WORK REQUIRED: Scan the listing for the word "contentType" and give the number of lines where it appears, with no other text.

DATA FOR THIS TASK:
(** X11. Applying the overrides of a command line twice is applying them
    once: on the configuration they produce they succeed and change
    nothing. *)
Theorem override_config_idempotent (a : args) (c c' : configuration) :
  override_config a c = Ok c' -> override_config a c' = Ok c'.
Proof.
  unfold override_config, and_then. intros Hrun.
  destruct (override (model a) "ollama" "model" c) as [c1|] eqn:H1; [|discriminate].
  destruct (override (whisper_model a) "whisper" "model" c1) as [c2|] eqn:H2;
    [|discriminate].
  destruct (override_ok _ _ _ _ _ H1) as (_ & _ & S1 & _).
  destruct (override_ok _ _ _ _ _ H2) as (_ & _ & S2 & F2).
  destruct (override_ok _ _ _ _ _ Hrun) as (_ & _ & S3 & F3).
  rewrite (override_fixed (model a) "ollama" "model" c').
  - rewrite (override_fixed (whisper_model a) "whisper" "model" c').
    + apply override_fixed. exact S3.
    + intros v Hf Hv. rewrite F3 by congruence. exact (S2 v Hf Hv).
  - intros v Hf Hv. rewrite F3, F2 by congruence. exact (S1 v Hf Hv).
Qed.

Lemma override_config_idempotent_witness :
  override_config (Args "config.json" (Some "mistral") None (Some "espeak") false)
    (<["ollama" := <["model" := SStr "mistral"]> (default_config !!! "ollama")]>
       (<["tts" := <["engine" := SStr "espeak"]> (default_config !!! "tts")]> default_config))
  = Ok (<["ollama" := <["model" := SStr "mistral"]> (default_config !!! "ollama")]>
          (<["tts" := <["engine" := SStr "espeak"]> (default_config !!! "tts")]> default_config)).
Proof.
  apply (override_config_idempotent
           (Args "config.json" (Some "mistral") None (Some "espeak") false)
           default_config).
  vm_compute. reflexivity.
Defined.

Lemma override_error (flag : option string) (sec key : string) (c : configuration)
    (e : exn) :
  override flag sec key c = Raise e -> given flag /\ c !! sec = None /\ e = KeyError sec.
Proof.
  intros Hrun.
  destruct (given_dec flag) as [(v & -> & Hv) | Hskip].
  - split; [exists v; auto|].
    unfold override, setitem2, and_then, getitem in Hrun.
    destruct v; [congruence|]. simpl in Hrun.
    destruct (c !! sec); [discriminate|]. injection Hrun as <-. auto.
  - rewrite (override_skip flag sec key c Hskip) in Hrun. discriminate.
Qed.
...
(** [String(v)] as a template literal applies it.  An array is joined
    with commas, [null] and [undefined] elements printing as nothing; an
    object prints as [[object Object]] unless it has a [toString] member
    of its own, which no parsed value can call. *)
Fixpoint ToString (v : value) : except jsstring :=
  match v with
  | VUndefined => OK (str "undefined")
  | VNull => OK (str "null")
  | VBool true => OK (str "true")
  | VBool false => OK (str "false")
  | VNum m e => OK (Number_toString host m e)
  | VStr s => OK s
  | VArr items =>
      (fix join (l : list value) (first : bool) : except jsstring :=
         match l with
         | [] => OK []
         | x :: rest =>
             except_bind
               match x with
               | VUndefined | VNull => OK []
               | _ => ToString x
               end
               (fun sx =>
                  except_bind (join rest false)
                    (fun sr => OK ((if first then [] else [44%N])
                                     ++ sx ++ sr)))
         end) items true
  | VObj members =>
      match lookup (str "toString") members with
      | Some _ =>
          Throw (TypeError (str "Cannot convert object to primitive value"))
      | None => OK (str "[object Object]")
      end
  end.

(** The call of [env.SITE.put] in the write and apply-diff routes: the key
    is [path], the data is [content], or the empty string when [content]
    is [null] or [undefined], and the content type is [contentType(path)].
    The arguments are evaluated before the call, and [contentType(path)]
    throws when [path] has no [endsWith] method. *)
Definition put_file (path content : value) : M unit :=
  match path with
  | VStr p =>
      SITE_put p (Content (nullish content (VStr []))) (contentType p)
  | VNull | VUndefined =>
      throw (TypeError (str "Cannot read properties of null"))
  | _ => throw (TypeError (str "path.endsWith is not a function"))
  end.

SOLVED PROBLEM: 3